Stored items:
Ltac bit_lit :=
  repeat match goal with
  | |- context [Z.testbit ?x (?i - ?n)] =>
      let r := eval vm_compute in (i - n) in change (i - n) with r
  | |- context [Z.testbit ?x (?i + ?n)] =>
      let r := eval vm_compute in (i + n) in change (i + n) with r
  | |- context [Z.testbit ?x (Zneg ?i)] => rewrite (Z.testbit_neg_r x (Zneg i)) by lia
  | H : is_byte ?x |- context [Z.testbit ?x (Zpos ?i)] => rewrite (testbit_byte x (Zpos i)) by lia
  | |- context [Z.testbit (Zpos ?x) ?i] =>
      let r := eval vm_compute in (Z.testbit (Zpos x) i) in change (Z.testbit (Zpos x) i) with r
  end.
Ltac bit_enum i n :=
  match n with
  | 0%nat => exfalso; lia
  | S ?n => let k := eval vm_compute in (Z.of_nat n) in
            destruct (decide (i = k)) as [->|]; [|bit_enum i n]
  end.
Ltac bit_blast := autorewrite with bits; bit_lit; cbn -[Z.testbit]; try btauto.

(** ** Exhaustive checking over a finite range *)
Lemma forallb_seqZ (P : Z → bool) n m :
  forallb P (seqZ n m) = true → ∀ x, n <= x < n + m → P x = true.
Proof.
  intros H x Hx. rewrite forallb_forall in H. apply H, list_elem_of_In, elem_of_seqZ. lia.
Qed.

(** ** Fallible state passing

    A C function that returns 1 or 0 and updates an object through a pointer
    is a [M S A]: the object's new state is kept when the call fails, as it
    is in the C code; the output parameter is present exactly on success. *)
Definition M (S A : Type) : Type := S → option A * S.
Lemma asn1_uint64_loop_spec l out :
  bytes_ok l → in_range 64 out →
  asn1_uint64_loop out l =
    (let v := out * 256 ^ Z.of_nat (length l) + be_val l in
     if v <? 2 ^ 64 then Some v else None).
Proof.
  revert out. induction l as [|b l IH]; intros out Hb Ho.
  - cbn. rewrite Z.mul_1_r, Z.add_0_r. by destruct (Z.ltb_spec out (2 ^ 64)); [|lia].
  - apply Forall_cons in Hb as [Hb Hl]. cbn [asn1_uint64_loop]. cbn zeta.
    pose proof (val_be_range 256 ltac:(lia) l Hl). pose proof (pow_B_pos 256 ltac:(lia) (length l)).
    rewrite val_be_cons by lia. cbn [length]. rewrite Nat2Z.inj_succ, Z.pow_succ_r by lia.
    rewrite Z.shiftr_div_pow2 by lia.
    destruct (Z.eqb_spec (out / 2 ^ 56) 0) as [E|E]; cbn [negb].
    + assert (out < 2 ^ 56) by (pose proof (Z.div_mod out (2 ^ 56)); pose proof (Z.mod_pos_bound out (2 ^ 56)); lia).
      rewrite u64_shift_or, IH by (done || lia). cbn zeta.
      replace ((out * 256 + b) * 256 ^ Z.of_nat (length l) + be_val l) with
        (out * (256 * 256 ^ Z.of_nat (length l)) + (b * 256 ^ Z.of_nat (length l) + be_val l)) by lia. done.
    + assert (2 ^ 56 <= out) by (destruct (Z.lt_ge_cases out (2 ^ 56)); [rewrite Z.div_small in E by lia|]; lia).
      destruct (Z.ltb_spec (out * (256 * 256 ^ Z.of_nat (length l)) + (b * 256 ^ Z.of_nat (length l) + be_val l)) (2 ^ 64)); [|done].
      assert (2 ^ 64 <= out * 256 * 256 ^ Z.of_nat (length l)) by nia. nia.
Qed.

Lemma INTEGER_valid : valid_tag CBS_ASN1_INTEGER.
Proof. by vm_compute. Qed.
Lemma OCTETSTRING_valid : valid_tag CBS_ASN1_OCTETSTRING.
Proof. by vm_compute. Qed.
Lemma BOOLEAN_valid : valid_tag CBS_ASN1_BOOLEAN.
Proof. by vm_compute. Qed.
#[export] Hint Resolve INTEGER_valid OCTETSTRING_valid BOOLEAN_valid : words.

(** Reading an unsigned INTEGER.  [CBS_get_asn1_uint64] accepts exactly
    the DER INTEGERs of the values of a [uint64_t], in their unique minimal
    two's complement form, and returns the value: negative numbers, padded
    encodings and values of 2^64 or more are refused. *)
Theorem CBS_get_asn1_uint64_iff (cbs : CBS) (v : Z) (rest : CBS) (Hb : bytes_ok cbs) :
  CBS_get_asn1_uint64 cbs = (Some v, rest) ↔
  in_range 64 v ∧ cbs = der_element CBS_ASN1_INTEGER (int_bytes v) ++ rest.
Proof.
  unfold CBS_get_asn1_uint64, CBS_data. split.
  - intros H. apply M_bind_inv in H as (l & c & Hg & H).
    apply get_asn1_inv in Hg as (_ & _ & -> & Hl & _); [|done].
    apply M_bind_inv in H as (? & ? & Hr & H). apply require_inv in Hr as [Hu ->].
    unfold CBS_is_unsigned_asn1_integer in Hu.
    destruct (CBS_is_valid_asn1_integer l) as [neg|] eqn:Ev; [|done].
    destruct (valid_integer_inv l neg Hl Ev) as (Hne & -> & Hmin).
    apply negb_true_iff, Z.ltb_ge in Hu.
    rewrite asn1_uint64_loop_spec in H by (done || lia). cbn zeta in H. rewrite Z.mul_0_l, Z.add_0_l in H.
    destruct (Z.ltb_spec (be_val l) (2 ^ 64)) as [Hlt|]; [|done]. injection H as <- <-.
    assert (Ht : twos_complement l = be_val l).
    { destruct l as [|b l]; [done|]. unfold twos_complement, CBS_len in *. pose proof (val_be_range 256 ltac:(lia) _ Hl).
      destruct (128 <=? _); lia. }
    assert (length l ≤ 9)%nat as Hlen.
    { destruct Hmin as [->|Hf]; [lia|]. destruct (le_lt_dec (length l) 9) as [|Hlt9]; [done|]. exfalso.
      rewrite (fits_mono 9) in Hf; [done|lia|]. apply fits_iff. rewrite Ht.
      pose proof (val_be_range 256 ltac:(lia) _ Hl). lia. }
    destruct (valid_integer_bytes l _ Hl Hlen Ev) as [El _]. rewrite Ht in El.
    pose proof (val_be_range 256 ltac:(lia) _ Hl). split; [lia|]. by rewrite <- El.
  - intros [Hv ->]. destruct (int_bytes_spec 9 v) as (Hok & Hlen & Ht & Hvalid); [lia|by apply fits_iff; lia|].
    erewrite M_bind_Some by (apply get_asn1_der; [apply INTEGER_valid|unfold CBS_len; lia]).
    unfold CBS_is_unsigned_asn1_integer. rewrite Hvalid. destruct (Z.ltb_spec v 0); [lia|].
    rewrite asn1_uint64_loop_spec by (done || lia). run_step. rewrite Z.mul_0_l, Z.add_0_l.
    assert (be_val (int_bytes v) = v) as ->; [|by destruct (Z.ltb_spec v (2 ^ 64)); [|lia]].
    unfold twos_complement in Ht. destruct (128 <=? _); [|lia].
    pose proof (val_be_range 256 ltac:(lia) _ Hok). unfold CBS_len in Ht. lia.
Qed.

(** ** Byte swaps *)
Lemma be_val4 a b c d : is_byte a → is_byte b → is_byte c → is_byte d →
  be_val [a; b; c; d] = ((a ≪ 8 .| b) ≪ 8 .| c) ≪ 8 .| d ∧ in_range 32 (be_val [a; b; c; d]).
Proof. intros. rewrite !lor_shl8 by done. unfold val_be. cbn [foldl]. lia. Qed.

Lemma bswap4_bytes a b c d :
  is_byte a → is_byte b → is_byte c → is_byte d →
  CRYPTO_bswap4 (be_val [a; b; c; d]) = be_val [d; c; b; a].
Proof.
  intros. destruct (be_val4 a b c d) as [-> Ha]; [done..|].
  destruct (be_val4 d c b a) as [E Hd]; [done..|].
  unfold CRYPTO_bswap4. apply Z.bits_inj'. intros i Hi. destruct (decide (i < 32)).
  - rewrite E. autorewrite with bits. bit_enum i 32%nat.
    all: bit_lit; cbn -[Z.testbit]; try btauto.
  - rewrite !(testbit_range 32) by (try apply wrap_range; lia). done.
Qed.

Lemma bswap2_bytes a b : is_byte a → is_byte b → CRYPTO_bswap2 (be_val [a; b]) = be_val [b; a].
Proof.
  intros. unfold val_be. cbn [foldl]. rewrite !Z.mul_0_l, !Z.add_0_l.
  unfold CRYPTO_bswap2, wrap.
  rewrite Z.shiftr_div_pow2, Z.shiftl_mul_pow2 by lia. change (2 ^ 8) with 256.
  rewrite Z.div_add_l, Z.div_small, Z.add_0_r by lia.
  replace ((a * 256 + b) * 256) with ((a * 256 + b) * 2 ^ 8) by lia.
  rewrite Z.lor_comm, lor_mul_add by lia. symmetry. apply (Z.mod_unique _ _ a); lia.
Qed.
(* ===== verification/CbbOps.v ===== *)
(** The operations of cbb.c as operations on the abstract document: flushing,
    appending bytes, opening children. *)
From S2P Require Import Prelude Radix Mem Cbs Cbb CbbSpec CbbFlush.

Lemma CBS_len_replicate n x : CBS_len (replicate n x) = Z.of_nat n.
Proof. unfold CBS_len. by rewrite length_replicate. Qed.

Section ops.
Context {A : Allocator}.

(** The document of [root] may grow to [n] bytes. *)
Definition room_at (root : loc) (w : world) (n : Z) : Prop := ∃ b, bufs w !! root = Some b ∧ room b n.
Definition broken (root : loc) (w : world) : Prop := ∃ b, bufs w !! root = Some b ∧ error b = true.
(** The struct at [l] belongs to the document of [root]. *)
Definition base_is (root : loc) (w : world) (l : loc) : Prop :=
  ∃ cbb, cbbs w !! l = Some cbb ∧
    match u cbb with UBase => l = root | UChild ch => base ch = Some root end.
(** Nothing outside the structs [L] and their buffers changes. *)
Definition frame_ok (L : list loc) (w w' : world) : Prop :=
  ∀ l, l ∉ L → cbbs w' !! l = cbbs w !! l ∧ bufs w' !! l = bufs w !! l.

(** [m] takes the document at [L] to the frames [oF] at [L'].  It fails
    exactly when there is no such document or no room for it; then the error
    bit is set and the structs in [tips] are still usable. *)
Definition builds {T} (X : list loc) (m : B T) (w : world) (root : loc) (L tips L' : list loc)
    (oF : option (list frame)) : Prop :=
  wp m w
    (λ _ w', ∃ F, oF = Some F ∧ rep w' root L' F ∧ frame_ok (X ++ L) w w' ∧
       ∀ n, room_at root w n → room_at root w' n)
    (λ w', broken root w' ∧ (∀ l, l ∈ tips → base_is root w' l) ∧ frame_ok (X ++ L) w w' ∧
       ∀ F, oF = Some F → ¬ room_at root w (CBS_len (flat F))).

Lemma frame_ok_refl L w : frame_ok L w w. Proof. by split. Qed.
Lemma frame_ok_trans L L1 w w1 w2 : frame_ok L w w1 → frame_ok L1 w1 w2 → (∀ l, l ∈ L1 → l ∈ L) → frame_ok L w w2.
Proof.
  intros H1 H2 Hs l Hl. destruct (H1 l Hl) as [<- <-]. apply H2. naive_solver.
Qed.

Lemma room_at_le root w n n' : n' <= n → room_at root w n → room_at root w n'.
Proof. intros ? (b & ? & ?). exists b. split; [done|]. by eapply room_grows. Qed.

Lemma builds_bind {T S} X X' (m1 : B T) (m2 : T → B S) w root L tips L1 L2 oF1 oF2 :
  builds X m1 w root L tips L1 oF1 →
  (∀ a F1 w1, oF1 = Some F1 → rep w1 root L1 F1 → frame_ok (X ++ L) w w1 → builds X' (m2 a) w1 root L1 tips L2 oF2) →
  (∀ l, l ∈ X' ++ L1 → l ∈ X ++ L) →
  (∀ F2, oF2 = Some F2 → ∃ F1, oF1 = Some F1 ∧ CBS_len (flat F1) <= CBS_len (flat F2)) →
  builds X (m1 ≫= m2) w root L tips L2 oF2.
Proof.
  intros H1 H2 HX Hle. apply wp_bind. eapply wp_mono; [exact H1| |].
  - intros a w1 (F1 & HF1 & Hrep & Hfr & Hroom). eapply wp_mono; [by eapply H2| |].
    + intros b w2 (F2 & HF2 & Hrep2 & Hfr2 & Hroom2). exists F2. split_and!; try done.
      * by eapply frame_ok_trans.
      * auto.
    + intros w2 (Hbr & Htips & Hfr2 & Hno). split_and!; [done|done|by eapply frame_ok_trans|].
      intros F2 HF2 Hr. by apply (Hno F2 HF2), Hroom.
  - intros w1 (Hbr & Htips & Hfr & Hno). split_and!; [done..|].
    intros F2 HF2 Hr. destruct (Hle F2 HF2) as (F1 & HF1 & ?). apply (Hno F1 HF1).
    by eapply room_at_le.
Qed.

(** [m] appends [ox] to the contents of the CBB at [l], closing its children. *)
Definition appends {T} (X : list loc) (m : B T) (l : loc) (ox : option (list Z)) : Prop :=
  ∀ w root L1 F1 k c L2 F2,
    rep w root (L1 ++ l :: L2) (F1 ++ (k, c) :: F2) → length L1 = length F1 →
    (∀ x, x ∈ X → x ∉ L1 ++ l :: L2) →
    builds X m w root (L1 ++ l :: L2) (L1 ++ [l]) (L1 ++ [l])
      (inner ← close_all F2; x ← ox; Some (F1 ++ [(k, c ++ inner ++ x)])).

Lemma flat_len_snoc F1 k c : CBS_len (flat (F1 ++ [(k, c)])) = CBS_len (flat F1) + Z.of_nat (plen k) + CBS_len c.
Proof.
  rewrite flat_app, CBS_len_app. cbn [flat]. rewrite app_nil_r, CBS_len_app, CBS_len_replicate. lia.
Qed.

Lemma appends_seq {T S} X (m1 : B T) (m2 : T → B S) l x1 ox2 :
  appends X m1 l (Some x1) → (∀ a, appends X (m2 a) l ox2) → appends X (m1 ≫= m2) l (x2 ← ox2; Some (x1 ++ x2)).
Proof.
  intros H1 H2 w root L1 F1 k c L2 F2 Hrep HL HX.
  eapply (builds_bind X X); [by apply H1| | |].
  - intros a F w1 HF Hrep1 Hfr. destruct (close_all F2) as [inner|] eqn:Hin; [|done].
    injection HF as <-.
    specialize (H2 a w1 root L1 F1 k (c ++ inner ++ x1) [] [] Hrep1 HL).
    cbn [close_all] in H2. destruct ox2 as [x2|]; cbn -[flat] in *.
    + replace (c ++ inner ++ x1 ++ x2) with ((c ++ inner ++ x1) ++ x2) by by rewrite <- !app_assoc.
      apply H2. intros x Hx. specialize (HX x Hx). set_solver.
    + apply H2. intros x Hx. specialize (HX x Hx). set_solver.
  - set_solver.
  - intros F HF. destruct (close_all F2) as [inner|]; [|done]. destruct ox2 as [x2|]; [|done].
    cbn in *. injection HF as <-. eexists. split; [done|].
    rewrite !flat_len_snoc, !CBS_len_app. pose proof (CBS_len_nonneg x2). lia.
Qed.

(** ** Taking the representation apart *)
Lemma chain_split m root off L1 F1 l L2 f F2 :
  length L1 = length F1 → chain m root off (L1 ++ l :: L2) (F1 ++ f :: F2) →
  chain m root (off + CBS_len (flat F1)) (l :: L2) (f :: F2).
Proof.
  revert off F1. induction L1 as [|l1 L1 IH]; intros off [|[k1 c1] F1] Hlen; try done.
  - intros H. by rewrite Z.add_0_r.
  - cbn [app chain]. intros [_ H]. cbn [flat]. rewrite !CBS_len_app, CBS_len_replicate, Z.add_assoc, Z.add_assoc.
    apply IH; [|done]. by injection Hlen.
Qed.

Lemma chain_update m m' root off L1 F1 l L2 f F2 L2' f' F2' :
  length L1 = length F1 → (∀ l', l' ∈ L1 → m' !! l' = m !! l') →
  chain m root off (L1 ++ l :: L2) (F1 ++ f :: F2) →
  chain m' root (off + CBS_len (flat F1)) (l :: L2') (f' :: F2') →
  chain m' root off (L1 ++ l :: L2') (F1 ++ f' :: F2').
Proof.
  revert off F1. induction L1 as [|l1 L1 IH]; intros off [|[k1 c1] F1] Hlen Hm; try done.
  - intros _ H. by rewrite Z.add_0_r in H.
  - cbn [app]. intros [(cbb & Hl & Hs) H] H'. split.
    + exists cbb. split; [by rewrite Hm; [|left]|]. by destruct L1.
    + apply IH; [by injection Hlen| |done|].
      * intros. apply Hm. by right.
      * cbn [flat] in H'. by rewrite !CBS_len_app, CBS_len_replicate, Z.add_assoc, Z.add_assoc in H'.
Qed.

Lemma rep_update w w' root L1 F1 l k c L2 F2 L2' c' F2' b :
  rep w root (L1 ++ l :: L2) (F1 ++ (k, c) :: F2) → length L1 = length F1 →
  (∀ l', l' ∈ L1 → cbbs w' !! l' = cbbs w !! l') → NoDup (L1 ++ l :: L2') →
  chain (cbbs w') root (CBS_len (flat F1)) (l :: L2') ((k, c') :: F2') →
  bufs w' !! root = Some b → holds b (flat (F1 ++ (k, c') :: F2')) →
  rep w' root (L1 ++ l :: L2') (F1 ++ (k, c') :: F2').
Proof.
  intros (Hh & Hk & _ & Hch & _) Hlen Hm Hnd Hch' Hb Hhold.
  split_and!; [by destruct L1|by destruct F1| |by eapply (chain_update (cbbs w))|by exists b].
  done.
Qed.

Lemma rep_base w root L F l : rep w root L F → l ∈ L → base_is root w l.
Proof.
  intros (_ & _ & _ & Hch & _) Hl. revert Hch. generalize 0. revert F.
  induction L as [|l1 L IH]; intros [|[k c] F] off; [by apply elem_of_nil in Hl|done|done|].
  intros [(cbb & Hcbb & Hs) Hch]. apply elem_of_cons in Hl as [->|Hl]; [|by eapply IH].
  exists cbb. split; [done|]. destruct Hs as [_ Hs]. destruct (u cbb); [done|]. by destruct Hs as [_ ->].
Qed.

Lemma rep_root w root L F : rep w root L F → root ∈ L.
Proof. intros (Hh & _). destruct L; [done|]. injection Hh as ->. left. Qed.

(** The struct at the focus of the zipper. *)
Lemma rep_focus w root L1 F1 l k c L2 F2 :
  rep w root (L1 ++ l :: L2) (F1 ++ (k, c) :: F2) → length L1 = length F1 →
  chain (cbbs w) root (CBS_len (flat F1)) (l :: L2) ((k, c) :: F2) ∧ NoDup (l :: L2) ∧ root ∉ L2 ∧
  (∀ l', l' ∈ L1 → l' ∉ l :: L2) ∧
  (∃ cbb, cbbs w !! l = Some cbb ∧ struct_ok root (CBS_len (flat F1)) k (head L2) l cbb) ∧
  ∃ b, bufs w !! root = Some b ∧ holds b (flat F1 ++ flat ((k, c) :: F2)).
Proof.
  intros (Hh & _ & Hnd & Hch & b & Hb & Hhold) Hlen. apply chain_split in Hch; [|done].
  rewrite Z.add_0_l in Hch. apply NoDup_app in Hnd as (_ & Hdis & Hnd). rewrite flat_app in Hhold.
  split_and!; [done|done| |done|by apply Hch|by exists b].
  apply NoDup_cons in Hnd as [Hl Hnd]. destruct L1; cbn in Hh; injection Hh as ->; [done|].
  intros ?. apply (Hdis root); [left|by right].
Qed.

Lemma NoDup_take L1 (l : loc) L2 : NoDup (L1 ++ l :: L2) → NoDup (L1 ++ [l]).
Proof.
  intros (? & Hd & _)%NoDup_app. apply NoDup_app. split_and!; [done| |apply NoDup_singleton].
  intros l' Hl' ->%list_elem_of_singleton. apply (Hd l Hl'). left.
Qed.

(** The number of structs bounds the depth of the document. *)
Lemma chain_size m root off L F : NoDup L → chain m root off L F → (length L ≤ size m)%nat.
Proof.
  intros Hnd Hch. rewrite <- (size_list_to_set (C := gset loc) L) by done.
  rewrite <- size_dom. apply subseteq_size. intros l Hl%elem_of_list_to_set. apply elem_of_dom.
  revert off F Hch. clear Hnd. induction Hl as [l L|l l1 L _ IH]; intros off [|[k c] F]; try done.
  - intros [(cbb & -> & _) _]. done.
  - intros [_ H]. by eapply IH.
Qed.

▶ [WHAT IS BEING ASKED]: Within the lines above, find those holding the word "zeta" and copy them.

▶ [TASK SOLUTION]:
  - apply Forall_cons in Hb as [Hb Hl]. cbn [asn1_uint64_loop]. cbn zeta.
      rewrite u64_shift_or, IH by (done || lia). cbn zeta.
    rewrite asn1_uint64_loop_spec in H by (done || lia). cbn zeta in H. rewrite Z.mul_0_l, Z.add_0_l in H.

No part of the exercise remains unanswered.